## Assigned task
The full set of records must be returned exactly, character for character.

- Opening Delimiter -

Lemma Qceiling_div_neg (total : Z) (p : positive) :
  Qceiling (inject_Z total / inject_Z (Zneg p)) * Zneg p <= total
  /\ total < (Qceiling (inject_Z total / inject_Z (Zneg p)) - 1) * Zneg p.
Proof.
  unfold Qceiling, Qfloor, Qdiv, Qinv, Qmult, Qopp, inject_Z.
  cbn [Qnum Qden]. rewrite Pos.mul_1_l.
  pose proof (Z.div_mod (- (total * -1)) (Zpos p) ltac:(lia)).
  pose proof (Z.mod_pos_bound (- (total * -1)) (Zpos p) ltac:(lia)).
  nia.
Qed.

(** [Math.ceil(total / limit)] for a count below 2^53 and a page size
    that is not zero and at most 2^53 in magnitude is the ceiling of the
    quotient. *)
Lemma Math_ceil_div (total limit : Z) :
  0 <= total < 2 ^ 53 -> limit <> 0 -> Z.abs limit <= 2 ^ 53 ->
  exists k,
    Math_ceil (js_div (num_of_Z total) (ToNumber limit)) = num_of_Z k
    /\ (0 < limit -> (k - 1) * limit < total <= k * limit)
    /\ (limit < 0 -> k * limit <= total < (k - 1) * limit).
Proof.
  intros Htotal Hlimit Hsafe.
  rewrite (Math_ceil_div_double _ _ Htotal Hlimit Hsafe).
  eexists. split; [reflexivity|].
  destruct limit as [|p|p]; [done| |].
  - split; [intros _; apply Qceiling_div_pos|lia].
  - split; [lia|intros _; apply Qceiling_div_neg].
Qed.





Lemma skip_first_drop {A : Type} (n : Z) (l : list A) :
  skip_first n l = drop (Z.to_nat n) l.
Proof.
  revert n. induction l as [|x l IH]; intros n; [by rewrite drop_nil|].
  cbn [skip_first]. destruct (Z.leb_spec n 0) as [Hn|Hn].
  - by replace (Z.to_nat n) with 0%nat by lia.
  - rewrite IH. replace (Z.to_nat n) with (S (Z.to_nat (n - 1))) by lia.
    reflexivity.
Qed.

Lemma keep_first_take {A : Type} (n : Z) (l : list A) :
  keep_first n l = take (Z.to_nat n) l.
Proof.
  revert n. induction l as [|x l IH]; intros n; [by rewrite take_nil|].
  cbn [keep_first]. destruct (Z.leb_spec n 0) as [Hn|Hn].
  - by replace (Z.to_nat n) with 0%nat by lia.
  - rewrite IH. replace (Z.to_nat n) with (S (Z.to_nat (n - 1))) by lia.
    reflexivity.
Qed.

Lemma apply_limit_take {A : Type} (limit : jsnum) (l : list A) :
  apply_limit limit l
  = if sent_limit limit =? 0 then l
    else take (Z.to_nat (sent_limit limit)) l.
Proof. unfold apply_limit. by rewrite keep_first_take. Qed.

(** The page size that reaches the database and the one that the
    request asks for. *)
Lemma page_size_sgn (req : Request) :
  Z.sgn (page_size req) = Z.sgn (requested_size req).
Proof.
  unfold page_size. destruct (parseInt_whole (requested_size req)) as [Hw <-].
  by apply safeNumberLong_sgn.
Qed.

Lemma page_size_safe (req : Request) :
  Z.abs (requested_size req) <= 2 ^ 53 ->
  page_size req = requested_size req.
Proof.
  intros Hsafe. unfold page_size. rewrite parseInt_Z by done.
  rewrite safeNumberLong_Z. unfold LLONG_MIN, LLONG_MAX. lia.
Qed.

Lemma sent_limit_page_size (req : Request) :
  0 <= sent_limit (parseInt (requested_size req)) <= Z.abs (page_size req)
  /\ (sent_limit (parseInt (requested_size req)) = 0 <-> page_size req = 0).
Proof.
  apply sent_limit_whole, parseInt_whole.
Qed.

(** The offset that reaches the database is negative exactly when the
    product of the page before the requested one and the page size is. *)
Lemma offset_negative (req : Request) :
  (safeNumberLong (offset req) <? 0)
  = ((requested_page req - 1) * page_size req <? 0).
Proof.
  pose proof (offset_sgn (requested_page req) (requested_size req)) as H.
  fold (offset req) in H.
  pose proof (page_size_sgn req) as Hsize.
  rewrite Z.sgn_mul, <- Hsize, <- Z.sgn_mul in H.
  destruct (Z.ltb_spec (safeNumberLong (offset req)) 0),
    (Z.ltb_spec ((requested_page req - 1) * page_size req) 0); lia.
Qed.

- Closing Delimiter -

## Task result
Lemma Qceiling_div_neg (total : Z) (p : positive) :
  Qceiling (inject_Z total / inject_Z (Zneg p)) * Zneg p <= total
  /\ total < (Qceiling (inject_Z total / inject_Z (Zneg p)) - 1) * Zneg p.
Proof.
  unfold Qceiling, Qfloor, Qdiv, Qinv, Qmult, Qopp, inject_Z.
  cbn [Qnum Qden]. rewrite Pos.mul_1_l.
  pose proof (Z.div_mod (- (total * -1)) (Zpos p) ltac:(lia)).
  pose proof (Z.mod_pos_bound (- (total * -1)) (Zpos p) ltac:(lia)).
  nia.
Qed.

(** [Math.ceil(total / limit)] for a count below 2^53 and a page size
    that is not zero and at most 2^53 in magnitude is the ceiling of the
    quotient. *)
Lemma Math_ceil_div (total limit : Z) :
  0 <= total < 2 ^ 53 -> limit <> 0 -> Z.abs limit <= 2 ^ 53 ->
  exists k,
    Math_ceil (js_div (num_of_Z total) (ToNumber limit)) = num_of_Z k
    /\ (0 < limit -> (k - 1) * limit < total <= k * limit)
    /\ (limit < 0 -> k * limit <= total < (k - 1) * limit).
Proof.
  intros Htotal Hlimit Hsafe.
  rewrite (Math_ceil_div_double _ _ Htotal Hlimit Hsafe).
  eexists. split; [reflexivity|].
  destruct limit as [|p|p]; [done| |].
  - split; [intros _; apply Qceiling_div_pos|lia].
  - split; [lia|intros _; apply Qceiling_div_neg].
Qed.





Lemma skip_first_drop {A : Type} (n : Z) (l : list A) :
  skip_first n l = drop (Z.to_nat n) l.
Proof.
  revert n. induction l as [|x l IH]; intros n; [by rewrite drop_nil|].
  cbn [skip_first]. destruct (Z.leb_spec n 0) as [Hn|Hn].
  - by replace (Z.to_nat n) with 0%nat by lia.
  - rewrite IH. replace (Z.to_nat n) with (S (Z.to_nat (n - 1))) by lia.
    reflexivity.
Qed.

Lemma keep_first_take {A : Type} (n : Z) (l : list A) :
  keep_first n l = take (Z.to_nat n) l.
Proof.
  revert n. induction l as [|x l IH]; intros n; [by rewrite take_nil|].
  cbn [keep_first]. destruct (Z.leb_spec n 0) as [Hn|Hn].
  - by replace (Z.to_nat n) with 0%nat by lia.
  - rewrite IH. replace (Z.to_nat n) with (S (Z.to_nat (n - 1))) by lia.
    reflexivity.
Qed.

Lemma apply_limit_take {A : Type} (limit : jsnum) (l : list A) :
  apply_limit limit l
  = if sent_limit limit =? 0 then l
    else take (Z.to_nat (sent_limit limit)) l.
Proof. unfold apply_limit. by rewrite keep_first_take. Qed.

(** The page size that reaches the database and the one that the
    request asks for. *)
Lemma page_size_sgn (req : Request) :
  Z.sgn (page_size req) = Z.sgn (requested_size req).
Proof.
  unfold page_size. destruct (parseInt_whole (requested_size req)) as [Hw <-].
  by apply safeNumberLong_sgn.
Qed.

Lemma page_size_safe (req : Request) :
  Z.abs (requested_size req) <= 2 ^ 53 ->
  page_size req = requested_size req.
Proof.
  intros Hsafe. unfold page_size. rewrite parseInt_Z by done.
  rewrite safeNumberLong_Z. unfold LLONG_MIN, LLONG_MAX. lia.
Qed.

Lemma sent_limit_page_size (req : Request) :
  0 <= sent_limit (parseInt (requested_size req)) <= Z.abs (page_size req)
  /\ (sent_limit (parseInt (requested_size req)) = 0 <-> page_size req = 0).
Proof.
  apply sent_limit_whole, parseInt_whole.
Qed.

(** The offset that reaches the database is negative exactly when the
    product of the page before the requested one and the page size is. *)
Lemma offset_negative (req : Request) :
  (safeNumberLong (offset req) <? 0)
  = ((requested_page req - 1) * page_size req <? 0).
Proof.
  pose proof (offset_sgn (requested_page req) (requested_size req)) as H.
  fold (offset req) in H.
  pose proof (page_size_sgn req) as Hsize.
  rewrite Z.sgn_mul, <- Hsize, <- Z.sgn_mul in H.
  destruct (Z.ltb_spec (safeNumberLong (offset req)) 0),
    (Z.ltb_spec ((requested_page req - 1) * page_size req) 0); lia.
Qed.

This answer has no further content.